The productivity gains are genuine. Outputs that took days take hours. The cumulative effect across a large programme is significant. I’ve been vocal about that internally and with peers, and I stand by it.

What I underestimated was how quickly teams run ahead of any structure when a senior leader is actively promoting adoption. That’s not a criticism of the teams. It’s on me for not building the infrastructure before pushing the accelerator.

The governance gap, and how it surfaces

An effort estimate produced by AI looks identical to one built through rigorous bottom-up analysis. A vendor scoring document generated in twenty minutes carries the same visual authority as one that took a week. The output format is standardised by the tool. The quality of the reasoning behind it is not, and without governance, that distinction is invisible until something lands on your desk that doesn’t quite add up.

Teams encouraged to be creative will be creative in ways you didn’t anticipate. Outputs enter programme workflows before anyone has defined what “good” looks like, who is accountable for the review, or what level of scrutiny applies to which type of output. The AI is producing confident-looking documents. The governance to validate them hasn’t been built yet.

A 2026 Deloitte survey of more than 3,000 senior leaders found that only one in five organisations has a mature governance model for autonomous AI agents. Most are experiencing exactly this: adoption ahead of the infrastructure to make it trustworthy.

What’s working, and I would recommend

The highest return action is standardising outputs before promoting adoption. Define what a good AI-assisted output looks like for each type: a requirements document, an effort estimate, a vendor evaluation, and quality assurance becomes a comparison exercise rather than a judgment call. This single step removes most of the ambiguity that allows poor outputs to circulate undetected.

Classify outputs by risk, not by tool. Meeting minutes and presentation drafts are low risk. Effort estimates feeding a board-level business case are high-risk. Define those categories explicitly and apply proportionate review standards. Make it clear that a named human is accountable for any output that informs a decision, AI generates, a human decides, and those two things should never be mixed.

Require disclosure: if an output is AI-generated or AI-assisted, say so on the document. Not as a disclaimer, as a signal that specific scrutiny is needed.

On training; invest in teaching teams how to evaluate AI outputs, not just how to generate them. The skill gap in most programmes right now isn’t in production, it’s in knowing whether to trust what’s been produced. This is a different kind of training from anything most organisations have run before, and it’s worth investing in properly.

Beyond training, it’s worth considering whether you need dedicated AI practitioners embedded in your programme team, people whose job is to guide the correct use of AI across workstreams, maintain quality standards, and stay ahead of what the tools can and can’t do.

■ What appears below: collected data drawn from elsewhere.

Lemma vm2phys_loop_copies fuel cr3 pd src dest n k lo S m :
  dir_ok cr3 -> dir_ok pd -> kernel_mapped m cr3 ->
  0 <= lo <= k -> k <= n < 2 ^ 31 -> n - lo <= Z.of_nat fuel -> 0 <= src -> src + n <= 2 ^ 32 -> 0 <= dest -> dest + n <= KERNEL_MEMMAP ->
  (forall i, lo <= i < k -> located m pd src S i /\ unused m cr3 pd (dest + i)) -> stops_at m pd src n k -> separate S (fun i => dest + i) lo k ->
  exists m', vm2phys_loop fuel cr3 pd (u32 (src + lo)) (u32 (dest + lo)) (n - lo) m = Some (n - k, m') /\ copies m S (fun i => dest + i) lo k m'.
Proof.
  intros Hc Hp. revert lo m. induction fuel as [|fuel IH]; intros lo m Hk Hlo Hkn Hf Hs Hs' Hd Hd' Ht Hst Hsep; cbn [vm2phys_loop];
    (destruct (Z.leb_spec (n - lo) 0); [assert (lo = n /\ k = n) as [-> ->] by lia; exists m; split; [by rewrite Z.sub_diag|by apply copies_nil]|]); [lia|].
  unfold KERNEL_MEMMAP in Hd'. rewrite (u32_id (dest + lo)), (u32_id (src + lo)), lock_page_eq by lia. destruct (Z.lt_ge_cases lo k) as [Hlk|]; cycle 1.
  { assert (lo = k) as -> by lia. destruct Hst as [->|[_ Hnr]]; [lia|]. rewrite (proj2 (Z.eqb_neq _ _) Hnr). exists m. split; [done|]. by apply copies_nil. }
  destruct (Ht lo ltac:(lia)) as [L _]. pose proof (located_rest _ _ _ _ _ L) as HR. pose proof L as (R & E & _). unfold resident in R. rewrite R, E. cbn [negb Z.eqb Pos.eqb].
  fold (turn (page_rest (S lo)) (n - lo)). rewrite HR. pose proof (Z.mod_pos_bound (src + lo) 4096 eq_refl).
  destruct (turn_bounds (4096 - (src + lo) mod 4096) (n - lo)) as [C1 C2]; [lia..|]. set (c := turn _ _) in *.
  assert (Hck : lo + c <= k) by (eapply turn_in_page; [exact L|exact Hst|lia..]).
  pose proof (located_range _ _ _ _ _ L) as HS. unfold KERNEL_MEMMAP in HS.
  destruct (bcopy_turn cr3 m lo c (S lo) S (fun i => dest + i)) as (m1 & -> & Hm1); auto; try lia.
  { intros i Hi. destruct (Ht i) as [Li _]; [lia|]. rewrite <- (located_page m pd src S lo i) by (done || lia). apply Hk. by eapply located_range. }
  { intros i Hi. destruct (Ht i) as [_ [? _]]; [lia|]. unfold KERNEL_MEMMAP. split_and!; [lia..|done]. }
  { eapply separate_sub; [| |exact Hsep]; lia. }
  cbn [mbind option_bind]. rewrite (s32_id (n - lo - c)) by lia. rewrite <- !Z.add_assoc, <- Z.sub_add_distr.
  destruct (copies_tables _ _ _ _ _ _ cr3 pd Hm1) as [S1 S2]; [intros i Hi; apply Ht; lia|].
  destruct (IH (lo + c) m1) as (m' & -> & Hm'); auto; try lia.
  - by eapply kernel_mapped_same.
  - intros i Hi. destruct (Ht i) as [Li Ui]; [lia|]. split; [by eapply located_same|by eapply unused_same].
  - by eapply stops_same.
  - eapply separate_sub; [| |exact Hsep]; lia.
  - exists m'. split; [done|]. eapply copies_app; [|exact Hsep|exact Hm1|exact Hm']. lia.
Qed.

If building that capability internally isn’t yet feasible, specialist external support is a credible alternative. The organisations getting this right tend to have someone who owns it.

Lead it yourself

The most important thing I’d say to any practitioner in this position is this: learn how to use AI well yourself, before asking your teams to. Not at a surface level but genuinely engage with it, apply it to your own work, understand where it produces good outputs and where it doesn’t. That experience is what allows you to lead credibly, set realistic expectations, and make sound judgments about where governance needs to be tightest.

The CIOs and programme leaders who will get the most from AI are not the ones who delegate the learning. They’re the ones who stay close enough to the technology to guide its use with genuine authority.

Promote adoption. Build the infrastructure. Lead from the front. And treat the governance not as a constraint on AI use, but as what makes AI use sustainable.